(** The body of [executeTrade] under [if (useMemory)]. *)
Definition executeTrade (m : store) (userId : Z) (sym type : string)
    (price qty : float) (now : string) : outcome * store :=
  let total := (price * qty)%float in
  match find_user userId (users m) with
  | None => (Rejected User_not_found, m)
  | Some user =>
      if bool_decide (type = "BUY"%string) then
        if JS.lt (balance user) (JS.Number total) then (Rejected Insufficient_funds, m)
        else
          let bal := JS.Number (JS.to_number (balance user) - total) in
          let k := (userId, sym) in
          let p := default (Holding userId sym (JS.Number 0) (JS.Number 0) now)
                     (portfolios m !! k) in
          let oldTotalVal := (JS.to_number (quantity p) * JS.to_number (average_price p))%float in
          let q' := (JS.to_number (quantity p) + qty)%float in
          let p' := Holding (user_id p) (symbol p) (JS.Number q')
                      (JS.Number ((oldTotalVal + total) / q')) now in
          let tx := Transaction (Z.of_nat (length (transactions m)) + 1)
                      userId sym type (JS.Number price) (JS.Number qty) (JS.Number total) now in
          (Resolved bal (Some tx),
           {| users := update_first userId (set_balance bal) (users m);
              portfolios := <[k := p']> (portfolios m);
              transactions := transactions m ++ [tx] |})
      else
        let k := (userId, sym) in
        match portfolios m !! k with
        | None => (Rejected Insufficient_holdings, m)
        | Some p =>
            if JS.lt (quantity p) (JS.Number qty) then (Rejected Insufficient_holdings, m)
            else
              let q' := (JS.to_number (quantity p) - qty)%float in
              let bal := JS.Number (JS.to_number (balance user) + total) in
              let tx := Transaction (Z.of_nat (length (transactions m)) + 1)
                          userId sym type (JS.Number price) (JS.Number qty) (JS.Number total)
                          now in
              (Resolved bal (Some tx),
               {| users := update_first userId (set_balance bal) (users m);
                  portfolios :=
                    if (q' =? 0)%float then delete k (portfolios m)
                    else <[k := Holding (user_id p) (symbol p) (JS.Number q')
                                  (average_price p) now]> (portfolios m);
                  transactions := transactions m ++ [tx] |})
        end
  end.

End Memory.

(** ** The SQLite backend *)

Module Sqlite.

(** The three tables.  [users.id] is an INTEGER PRIMARY KEY and
    [(user_id, symbol)] the primary key of [portfolios], so both are maps
    from the key to the row; [transactions] is kept in insertion order, its
    AUTOINCREMENT id being one more than the largest id in the table (no
    row of it is ever deleted).  No column is declared NOT NULL. *)
Record tables : Type := Tables {
  users_table : gmap Z user;
  portfolios_table : gmap key holding;
  transactions_table : list transaction
}.

#[global] Instance tables_eq_dec : EqDecision tables.
Proof. solve_decision. Defined.

(** The connection: the tables as the connection sees them, and inside a
    transaction the tables as they were at BEGIN. *)
Record database : Type := Database {
  current : tables;
  at_begin : option tables
}.

#[global] Instance database_eq_dec : EqDecision database.
Proof. solve_decision. Defined.

Definition next_id (txs : list transaction) : Z :=
  1 + foldr Z.max 0%Z (tx_id <$> txs).

(** A number bound to a parameter of a statement.  The binding binds NaN
    as NULL, and a number equal to its 32-bit integer value as that
    integer, so -0 as 0; every other number is stored and read back as it
    is. *)
Definition bind (x : float) : JS.value :=
  if is_nan x then JS.Null
  else if (x =? 0)%float then JS.Number 0
  else JS.Number x.

(** The result of arithmetic on reals: NULL in place of NaN. *)
Definition real (x : float) : JS.value :=
  if is_nan x then JS.Null else JS.Number x.

(** [a - b] and [a + b] in SQL: NULL when an operand is NULL. *)
Definition minus (a b : JS.value) : JS.value :=
  match a, b with
  | JS.Number x, JS.Number y => real (x - y)
  | _, _ => JS.Null
  end.

Definition plus (a b : JS.value) : JS.value :=
  match a, b with
  | JS.Number x, JS.Number y => real (x + y)
  | _, _ => JS.Null
  end.

(** The statements [executeTrade] issues, with the numbers given for their
    parameters. *)
Inductive sql : Type :=
| BEGIN_TRANSACTION
| ROLLBACK
| COMMIT
| SELECT_balance (userId : Z)
| UPDATE_balance_minus (total : float) (userId : Z)
| UPDATE_balance_plus (total : float) (userId : Z)
| SELECT_portfolio (userId : Z) (sym : string)
| UPDATE_portfolio_quantity_average (newQty newAvg : float) (now : string)
    (userId : Z) (sym : string)
| INSERT_portfolio (userId : Z) (sym : string) (qty price : float) (now : string)
| DELETE_portfolio (userId : Z) (sym : string)
| UPDATE_portfolio_quantity (newQty : float) (now : string) (userId : Z) (sym : string)
| INSERT_transaction (userId : Z) (sym type : string) (price qty total : float)
    (now : string).

(** What a completion callback receives besides the error. *)
Inductive row : Type :=
| No_row
| User_row (u : user)
| Portfolio_row (p : holding).

Definition set_users (f : gmap Z user -> gmap Z user) (t : tables) : tables :=
  {| users_table := f (users_table t);
     portfolios_table := portfolios_table t;
     transactions_table := transactions_table t |}.

Definition set_portfolios (f : gmap key holding -> gmap key holding) (t : tables) : tables :=
  {| users_table := users_table t;
     portfolios_table := f (portfolios_table t);
     transactions_table := transactions_table t |}.

Definition change (f : tables -> tables) (d : database) : database :=
  {| current := f (current d); at_begin := at_begin d |}.

(** One statement on the connection: the connection afterwards, whether
    the statement reported an error, and the row handed to the callback.
    [record_fails] injects the one storage failure the code handles on a
    write: the INSERT into [transactions].  The other statements succeed
    when SQLite accepts them; BEGIN inside a transaction, and COMMIT or
    ROLLBACK outside one, are errors that change nothing. *)
Definition exec (record_fails : bool) (s : sql) (d : database) : database * bool * row :=
  match s with
  | BEGIN_TRANSACTION =>
      match at_begin d with
      | None => ({| current := current d; at_begin := Some (current d) |}, false, No_row)
      | Some _ => (d, true, No_row)
      end
  | ROLLBACK =>
      match at_begin d with
      | Some t => ({| current := t; at_begin := None |}, false, No_row)
      | None => (d, true, No_row)
      end
  | COMMIT =>
      match at_begin d with
      | Some _ => ({| current := current d; at_begin := None |}, false, No_row)
      | None => (d, true, No_row)
      end
  | SELECT_balance userId =>
      (d, false, from_option User_row No_row (users_table (current d) !! userId))
  | UPDATE_balance_minus total userId =>
      (change (set_users (alter (fun u =>
         set_balance (minus (balance u) (bind total)) u) userId)) d, false, No_row)
  | UPDATE_balance_plus total userId =>
      (change (set_users (alter (fun u =>
         set_balance (plus (balance u) (bind total)) u) userId)) d, false, No_row)
  | SELECT_portfolio userId sym =>
      (d, false,
       from_option Portfolio_row No_row (portfolios_table (current d) !! (userId, sym)))
  | UPDATE_portfolio_quantity_average newQty newAvg now userId sym =>
      (change (set_portfolios (alter (fun p =>
         Holding (user_id p) (symbol p) (bind newQty) (bind newAvg) now) (userId, sym))) d,
       false, No_row)
  | INSERT_portfolio userId sym qty price now =>
      match portfolios_table (current d) !! (userId, sym) with
      | Some _ => (d, true, No_row)
      | None =>
          (change (set_portfolios
             <[(userId, sym) := Holding userId sym (bind qty) (bind price) now]>) d,
           false, No_row)
      end
  | DELETE_portfolio userId sym =>
      (change (set_portfolios (delete (userId, sym))) d, false, No_row)
  | UPDATE_portfolio_quantity newQty now userId sym =>
      (change (set_portfolios (alter (fun p =>
         Holding (user_id p) (symbol p) (bind newQty) (average_price p) now) (userId, sym))) d,
       false, No_row)
  | INSERT_transaction userId sym type price qty total now =>
      if record_fails then (d, true, No_row)
      else
        (change (fun t =>
           {| users_table := users_table t;
              portfolios_table := portfolios_table t;
              transactions_table := transactions_table t ++
                [Transaction (next_id (transactions_table t))
                   userId sym type (bind price) (bind qty) (bind total) now] |}) d,
         false, No_row)
  end.

(** The completion callbacks of [executeTrade], by the statement they are
    attached to. *)
Inductive callback : Type :=
| checkUser
| buy_portfolio
| sell_portfolio
| record_trade
| latest_balance.

(** A statement handed to the binding: its callback, if it has one, and
    whether it was issued in serialized mode. *)
Record issued : Type := Issued {
  statement : sql;
  on_completion : option callback;
  serialized : bool
}.

(** [db.run(sql)] and [db.get(sql, cb)] outside [db.serialize]. *)
Definition db_run (s : sql) : issued := Issued s None false.
Definition db_get (s : sql) (cb : callback) : issued := Issued s (Some cb) false.

Section executeTrade.

Variables (userId : Z) (sym type : string) (price qty : float) (now : string).

Definition total : float := (price * qty)%float.

(** What a callback does when its statement completes: the statements it
    issues, in order, and how it settles the promise, if it does.  The
    [.then] and [.catch] handlers of [checkUser] run with its callback. *)
Definition complete (cb : callback) (err : bool) (r : row)
    : list issued * option outcome :=
  match cb with
  | checkUser =>
      match err, r with
      | false, User_row userRow =>
          if bool_decide (type = "BUY"%string) then
            if JS.lt (balance userRow) (JS.Number total) then
              ([db_run ROLLBACK], Some (Rejected Insufficient_funds))
            else
              ([db_run (UPDATE_balance_minus total userId);
                db_get (SELECT_portfolio userId sym) buy_portfolio;
                db_get (INSERT_transaction userId sym type price qty total now)
                  record_trade], None)
          else
            ([db_get (SELECT_portfolio userId sym) sell_portfolio;
              db_get (INSERT_transaction userId sym type price qty total now)
                record_trade], None)
      | _, _ => ([db_run ROLLBACK], Some (Rejected User_not_found))
      end
  | buy_portfolio =>
      if err then ([], None)
      else
        match r with
        | Portfolio_row pf =>
            let newQty := (JS.to_number (quantity pf) + qty)%float in
            let newAvg :=
              ((JS.to_number (quantity pf) * JS.to_number (average_price pf) + total)
               / newQty)%float in
            ([db_run (UPDATE_portfolio_quantity_average newQty newAvg now userId sym)],
             None)
        | _ => ([db_run (INSERT_portfolio userId sym qty price now)], None)
        end
  | sell_portfolio =>
      if err then ([db_run ROLLBACK], Some (Rejected Storage_error))
      else
        match r with
        | Portfolio_row pf =>
            if JS.lt (quantity pf) (JS.Number qty) then
              ([db_run ROLLBACK], Some (Rejected Insufficient_holdings))
            else
              let newQty := (JS.to_number (quantity pf) - qty)%float in
              ([db_run (UPDATE_balance_plus total userId);
                db_run (if (newQty =? 0)%float then DELETE_portfolio userId sym
                        else UPDATE_portfolio_quantity newQty now userId sym)], None)
        | _ => ([db_run ROLLBACK], Some (Rejected Insufficient_holdings))
        end
  | record_trade =>
      if err then ([db_run ROLLBACK], Some (Rejected Storage_error))
      else ([db_run COMMIT; db_get (SELECT_balance userId) latest_balance], None)
  | latest_balance =>
      ([], Some (Resolved (match r with User_row u => balance u | _ => JS.Number 0 end)
                   None))
  end.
════════════════
Problem statement: Take every line from the data above that holds "when" and copy it out.

Written solution:
(** [a - b] and [a + b] in SQL: NULL when an operand is NULL. *)
    when SQLite accepts them; BEGIN inside a transaction, and COMMIT or
(** What a callback does when its statement completes: the statements it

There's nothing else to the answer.